Case-control studies, however, typically rely on the health-care system to identify cases. If women who take estrogens are more likely to experience bleeding and a D&C, then the proportion of endometrial cancers detected among women who take estrogen (1,800 / 2,000 = 90%) would be higher than the proportion among women with endometrial cancer who do not take estrogen (900 / 8,000 = 11.25%). Thus, a case-control study with no other biases would be expected to observe an OR of 8.0, whereas the OR for the hypothetical true data is assumed to be 1.0.
If we examine the selection probabilities, we see that alpha = 1,800 / 2,000 = 0.9, beta = 900 / 8,000 = 0.1125, gamma = 1,600,000 / 2,000,000 = 0.8, and delta = 6,400,000 / 8,000,000 = 0.8. These are shown on the next slide.
The selection probabilities can be used to assess the presence, direction, and extent of selection bias in the measure of association. For example, in a case-control study, the odds ratio is computed as the odds of exposure among cases divided by the odds of exposure among controls.
The odds ratio is computed from the study population, which is assumed to be an unbiased sample of the actual population. So for the odds ratio to be unbiased, the exposure odds in the actual population should be the same as the exposure odds in the target population. (The OR can also be unbiased if both exposure odds are biased in the same direction and by the same [proportionate] amount, in which case the biases offset one another.)
The bias in the exposure odds in cases is equal to the ratio of the selection probabilities in cases, alpha/beta. The bias in the exposure odds in controls is equal to the ratio of the selection probabilities in controls, gamma/delta. So in the detection bias scenario we have just presented, alpha/beta = 0.9 / 0.11 = 8, indicating a substantial bias in the observed exposure odds in cases. Since the exposure odds in controls is unbiased (gamma / delta = 0.8/0.8 = 1), the bias in the odds ratio will be the same as the bias in the exposure odds in cases. Since the true OR of 1.0, the observed OR is 8.0
Interestingly, however, the remedy proposed by Horwitz and Feinstein involved the controls rather than the cases. Arguing that there were undetected cases of endometrial cancer in the population, Horwitz and Feinstein recommended that the control group be recruited from among women who had undergone the same diagnostic procedure for endometrial cancer (i.e., D&C) as had the cases, so that any endometrial cancers among the controls would be detected and could be added to the cases.
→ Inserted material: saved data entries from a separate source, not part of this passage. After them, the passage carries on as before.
(** * The API error envelope of [src/types/index.ts]

    The only runtime code of the shared type module is the guard
    [isApiError] and the constructor [createApiError].  Both work on
    untyped JavaScript values, so the development starts from a small
    model of those values and of the language operations the two
    functions are written with ([typeof], truthiness, [&&], [||],
    property reads, [Array.isArray], [Array.prototype.every], object
    spread), and then transcribes the two functions on top of it.

    Two domains.  [value] is plain data: primitives, opaque function
    values, objects given by their own enumerable data properties
    (what an object literal or [JSON.parse] gives), and arrays given
    by their (possibly sparse) elements.  On plain data a read and
    the spread see the same properties and nothing runs on a read.
    [Runtime.input] adds the arguments for which that is not so:
    instances with non-enumerable or inherited properties, accessor
    properties whose getter may throw, functions carrying
    properties.  What holds of plain data is stated on [value]; what
    depends on the difference is stated on [Runtime.input], where
    both functions are transcribed again. *)

From Stdlib Require Import String Ascii Decimal DecimalString DecimalNat ZArith List Bool.
From Stdlib Require Import Floats.SpecFloat.
From stdpp Require Import gmap strings list fin_maps.

Set Warnings "-register-all".
Open Scope string_scope.

(** ** Values *)

(** A JavaScript number is an IEEE 754 binary64; [spec_float] is its
    mathematical description (zeros, infinities, NaN, finite values).
    A string is a sequence of code units, of which [string] has the
    ones below 256. *)
Definition number : Type := spec_float.

Inductive value : Type :=
| VUndefined
| VNull
| VBoolean (b : bool)
| VNumber (x : number)
| VBigInt (z : Z)
| VString (s : string)
| VSymbol (id : positive)
| VFunction (id : positive)
| VObject (ps : gmap string value)
| VArray (es : list (option value)).

(** [typeof v], with the operator's own result strings. *)
Definition typeof (v : value) : string :=
  match v with
  | VUndefined => "undefined"
  | VNull => "object"
  | VBoolean _ => "boolean"
  | VNumber _ => "number"
  | VBigInt _ => "bigint"
  | VString _ => "string"
  | VSymbol _ => "symbol"
  | VFunction _ => "function"
  | VObject _ => "object"
  | VArray _ => "object"
  end.

(** Truthiness: what [!v], [&&], [||] and [every] test. *)
Definition ToBoolean (v : value) : bool :=
  match v with
  | VUndefined | VNull => false
  | VBoolean b => b
  | VNumber (S754_zero _) | VNumber S754_nan => false
  | VNumber _ => true
  | VBigInt z => negb (Z.eqb z 0)
  | VString s => negb (String.eqb s "")
  | VSymbol _ | VFunction _ | VObject _ | VArray _ => true
  end.

(** [v === undefined]. *)
Definition IsUndefined (v : value) : bool :=
  match v with VUndefined => true | _ => false end.

(** [Array.isArray(v)]. *)
Definition IsArray (v : value) : bool :=
  match v with VArray _ => true | _ => false end.

(** ** Completions

    An evaluation either yields a result or ends abruptly: by a
    [TypeError] raised by the language (a property read on [undefined]
    or [null], a call of something that is not callable), or by
    control reaching a function value supplied from outside
    ([UserCode]), whose body the model does not describe. *)

Inductive abrupt : Type := TypeError | UserCode.

Inductive completion (A : Type) : Type :=
| Normal (a : A)
| Abrupt (r : abrupt).
Arguments Normal {A} a.
Arguments Abrupt {A} r.

#[global] Instance completion_ret : MRet completion := @Normal.
#[global] Instance completion_bind : MBind completion :=
  λ A B f c, match c with Normal a => f a | Abrupt r => Abrupt r end.

(** [a && b] and [a || b]: the right operand is evaluated only when
    the left one does not decide, and the result is an operand's
    value, not its truthiness. *)
Definition js_and (a b : completion value) : completion value :=
  v ← a; if ToBoolean v then b else Normal v.
Definition js_or (a b : completion value) : completion value :=
  v ← a; if ToBoolean v then Normal v else b.
Infix "&&&" := js_and (at level 40, left associativity).
Infix "|||" := js_or (at level 50, left associativity).

(** [typeof e === t] and [e === undefined] for an expression [e]. *)
Definition typeof_is (e : completion value) (t : string) : completion value :=
  v ← e; Normal (VBoolean (String.eqb (typeof v) t)).
Definition is_undefined (e : completion value) : completion value :=
  v ← e; Normal (VBoolean (IsUndefined v)).
Definition is_array (e : completion value) : completion value :=
  v ← e; Normal (VBoolean (IsArray v)).

(** ** Property keys of arrays and strings *)

(** An array index as a property key, and back: a key is an index
    when it is the canonical decimal numeral of a natural number. *)
Definition key_of_index (n : nat) : string :=
  NilEmpty.string_of_uint (Nat.to_uint n).

Definition index_of_key (k : string) : option nat :=
  match NilEmpty.uint_of_string k with
  | Some d =>
      if String.eqb (key_of_index (Nat.of_uint d)) k then Some (Nat.of_uint d) else None
  | None => None
  end.

Definition number_of_nat (n : nat) : number :=
  binary_normalize 53 1024 (Z.of_nat n) 0 false.

Definition array_get (es : list (option value)) (k : string) : value :=
  if String.eqb k "length" then VNumber (number_of_nat (length es))
  else match index_of_key k with
       | Some n => match es !! n with Some (Some v) => v | _ => VUndefined end
       | None => VUndefined
       end.

Definition string_get (s : string) (k : string) : value :=
  if String.eqb k "length" then VNumber (number_of_nat (String.length s))
  else match index_of_key k with
       | Some n => match String.get n s with
                   | Some c => VString (String c EmptyString)
                   | None => VUndefined
                   end
       | None => VUndefined
       end.

(** ** Property reads

    [Get o k] is the read [o.k] of a data property.  On [undefined]
    and [null] it raises a TypeError.  No name read by this module
    ([code], [message], [details], [fieldErrors], [correlationId],
    [field]) is defined by a built-in prototype, so a read is decided
    by the own properties of the value. *)
Definition Get (o : value) (k : string) : completion value :=
  match o with
  | VUndefined | VNull => Abrupt TypeError
  | VObject ps => Normal (default VUndefined (ps !! k))
  | VArray es => Normal (array_get es k)
  | VString s => Normal (string_get s k)
  | VBoolean _ | VNumber _ | VBigInt _ | VSymbol _ | VFunction _ => Normal VUndefined
  end.

(** ** [Array.prototype.every]

    The elements are visited in index order, holes are skipped, the
    callback's result is tested for truthiness and the first falsy
    one ends the traversal. *)
Fixpoint every (cb : value → completion value) (es : list (option value))
  : completion value :=
  match es with
  | [] => Normal (VBoolean true)
  | None :: es' => every cb es'
  | Some x :: es' =>
      r ← cb x;
      if ToBoolean r then every cb es' else Normal (VBoolean false)
  end.

(** The method call [this.every(cb)].  On an array the method is the
    built-in one.  On anything else the callee is whatever the read
    of [every] gives: a supplied function takes control, and any
    other value is not callable. *)
Definition Invoke_every (this : value) (cb : value → completion value)
  : completion value :=
  match this with
  | VArray es => every cb es
  | _ =>
      m ← Get this "every";
      match m with
      | VFunction _ => Abrupt UserCode
      | _ => Abrupt TypeError
      end
  end.

(** ** Object spread

    [{ ...src }] copies the own enumerable data properties of [src]:
    the entries of an object, the present elements of an array under
    their index keys, the characters of a string; nothing for the
    other values, [undefined] and [null] included. *)
Definition array_entries (es : list (option value)) : list (string * value) :=
  omap id (imap (λ i o, pair (key_of_index i) <$> o) es).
This proposal has a superficial appeal, since it makes it appear that the cases and controls are being treated the same (recall that the conventional understanding of the case-control study emphasized making a “fair” comparison of cases and controls). However, only a very small proportion of controls would have undetected endometrial cancer, and unless the D&C were being carried out specifically for the study, these women would already have been counted as cases. So the impact on the case group was negligible. In contrast, there was a substantial effect on the control group, since instead of being selected from the general population, to provide an estimate of estrogen use in the population from which cases arose, the control group provided an estimate of estrogen use in a population of women who attended gynecology clinics for evaluation of symptoms. These women were more likely to be receiving postmenopausal estrogens, of course, since evaluation of bleeding and other side effects would be a reason for getting a D&C. In terms of selection probabilities, we might guess that if 6% of postmenopausal women in the general population attend a gynecology clinic, then 36% of postmenopausal women using estrogens attend a gynecology clinic. As a result, gamma/delta now equals 6, and the OR is 1.3.